“你是不是有些事情沒有告訴我。”風夜寒離開之後,白玉珠看著夜凌稍許她聲音平淡的問著。
“好像沒有什麼事情是對你有所隱瞞。”夜凌的聲音低沉且顯得冰冷地對白玉珠道。
“若不是知道些什麼你是不會在花園對我說出那樣的話。”白玉珠定定地望著夜凌,“你的話讓我懷疑了身邊人,但是,卻是沒有懷疑錯,藍溪的孩子丟失的確我身邊人所做。”

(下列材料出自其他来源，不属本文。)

(** It is set back. *)
Lemma vec_shape_long a mx i v : fix_ok i -> i <> 0 -> vec_shape a mx i v -> vec_shape a mx 0 (iov_upd i (set_len PageSize) v).
Proof.
  intros [->|(j & -> & Hj)] Hi [Hl Hc Hd]; [done|]. split.
  - by rewrite length_iov_upd.
  - intros k Hk. rewrite lookup_iov_upd_ne by lia. by apply Hc.
  - intros k Hk. destruct (Hd k Hk) as (e & He & Hlen & Hb). destruct (decide (k = j)) as [->|Hne].
    + exists (set_len PageSize e). replace (2 * j + 1)%nat with (Z.to_nat (2 * Z.of_nat j + 1)) in * by lia. rewrite lookup_iov_upd, He by lia. done.
    + exists e. rewrite lookup_iov_upd_ne by lia. split_and!; [done|intros _; apply Hlen; lia|done].
Qed.

(** The first data element is set. *)
Lemma vec_shape_first a mx f v e : vec_shape a mx f v -> vec_shape a mx f (iov_upd 1 (fun _ => e) v) /\
  iov_upd 1 (fun _ => e) v !! 1%nat = Some e.
Proof.
  intros [Hl Hc Hd]. split; [split|].
  - by rewrite length_iov_upd.
  - intros k Hk. rewrite lookup_iov_upd_ne by lia. by apply Hc.
  - intros k Hk. rewrite lookup_iov_upd_ne by lia. by apply Hd.
  - change 1%nat with (Z.to_nat 1). rewrite lookup_iov_upd by (rewrite ?Hl; done). destruct (v !! _) eqn:E; [done|].
    apply lookup_ge_None in E. unfold zlen in Hl. change maxIOVN with 512 in Hl. lia.
Qed.

(** The buffer changes. *)
Lemma set_bases_other n i dP v (k : nat) : 0 <= i -> (forall m : nat, (m < n)%nat -> Z.of_nat k <> i + 2 * Z.of_nat m) -> set_bases n i dP v !! k = v !! k.
Proof.
  revert i dP v. induction n as [|n IH]; intros i dP v Hi Hk; [done|]. cbn [set_bases]. rewrite IH.
  - apply lookup_iov_upd_ne; [done|]. specialize (Hk 0%nat ltac:(lia)). lia.
  - lia.
  - intros m Hm. specialize (Hk (S m) ltac:(lia)). lia.
Qed.

Lemma length_set_bases n i dP v : zlen (set_bases n i dP v) = zlen v.
Proof. revert i dP v. induction n as [|n IH]; intros; [done|]. cbn [set_bases]. by rewrite IH, length_iov_upd. Qed.

Lemma set_bases_at n i dP v (m : nat) : 0 <= i -> (m < n)%nat -> i + 2 * Z.of_nat m < zlen v ->
  set_bases n i dP v !! Z.to_nat (i + 2 * Z.of_nat m) = set_base (PHeap (dP + PageSize * Z.of_nat m)) <$> v !! Z.to_nat (i + 2 * Z.of_nat m).
Proof.
  revert i dP v m. induction n as [|n IH]; intros i dP v m Hi Hm Hl; [lia|]. cbn [set_bases]. destruct m as [|m].
  - rewrite Z.mul_0_r, Z.add_0_r in *. rewrite set_bases_other by lia. rewrite lookup_iov_upd by lia. do 3 f_equal. lia.
  - replace (i + 2 * Z.of_nat (S m)) with (i + 2 + 2 * Z.of_nat m) by lia. rewrite IH by (rewrite ?length_iov_upd; lia).
    rewrite lookup_iov_upd_ne by lia. do 3 f_equal. lia.
Qed.

Lemma vec_shape_buff a mx a' n f v : 0 <= n <= maxIOVN / 2 -> vec_shape a mx f v -> vec_shape a' (n * 2) f (set_bases (Z.to_nat n) 1 a' v).
Proof.
  intros Hn [Hl Hc Hd]. change maxIOVN with 512 in *. change (512 / 2) with 256 in *. split.
  - by rewrite length_set_bases.
  - intros k Hk. rewrite set_bases_other by lia. by apply Hc.
  - intros k Hk. destruct (Hd k Hk) as (e & He & Hlen & _). destruct (decide (Z.of_nat k < n)) as [Hlt|Hge].
    + exists (set_base (PHeap (a' + PageSize * Z.of_nat k)) e). replace (2 * k + 1)%nat with (Z.to_nat (1 + 2 * Z.of_nat k)) in * by lia.
      rewrite set_bases_at, He by (rewrite ?Hl; lia). split_and!; [done|exact Hlen|done].
    + exists e. rewrite set_bases_other by lia. split_and!; [done|exact Hlen|lia].
Qed.

(** ** Frames *)

(** The vector for pieces of these lengths, with their checksums. *)
Fixpoint frame_vec (j a : Z) (lens : list Z) : list iovec :=
  match lens with
  | [] => []
  | n :: lens => MkIov (PCs (crcSZ * j)) crcSZ :: MkIov (PHeap a) n :: frame_vec (j + 1) (a + n) lens
  end.

Definition sum_len (l : list Z) : Z := foldr Z.add 0 l.

Lemma sum_len_app l k : sum_len (l ++ k) = sum_len l + sum_len k.
Proof. unfold sum_len. induction l as [|x l IH]; cbn; lia. Qed.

“只是巧合。”夜凌很淡然的回應著白玉珠,“趁著蠱被壓制,你要不要近期回京城?”
“怎麼回?”白玉珠剛想開口說話就被夜凌這話給打斷,她看著他道:“藍溪的孩子丟了,我要是回京城還要帶著藍溪一起回,我身邊之人若是沒本事定是會死的很慘,在說,藍溪的身份比較特殊,要是被我帶回京城便是又一番風波,那時候指不定會被人誣衊成害夜郎之事……”
話說到了一半,她便停了下來,雖然夜凌知道很多事情,然而,師兄墨宣與太子墨清他們之間的爭鬥夜凌自是不知,她也不知若不是凝華告訴自己,自己怕是一直都沒有想法去過問別國的事情,所以,話不多說,她相信他心裡明白。
“簡單,讓藍溪隨著她兄長藍舒玄一同回蠻荒不就好了。”夜凌話間坐在了椅子上,“反正找到孩子自會派人送去,若是找不到這也不怪你,畢竟五十萬兩黃金與五行水的秘方已經得到,這交易已經做成,你又何須在意別人,這可不是你的性子。”
夜凌這一句話頓時讓白玉珠啞口無言,她無奈道:“現在我懷孕之後才知道自己的骨血有多麼的珍貴,要是自己的孩子有個好歹我該有多麼的傷心絕望,故此我是同情藍溪。”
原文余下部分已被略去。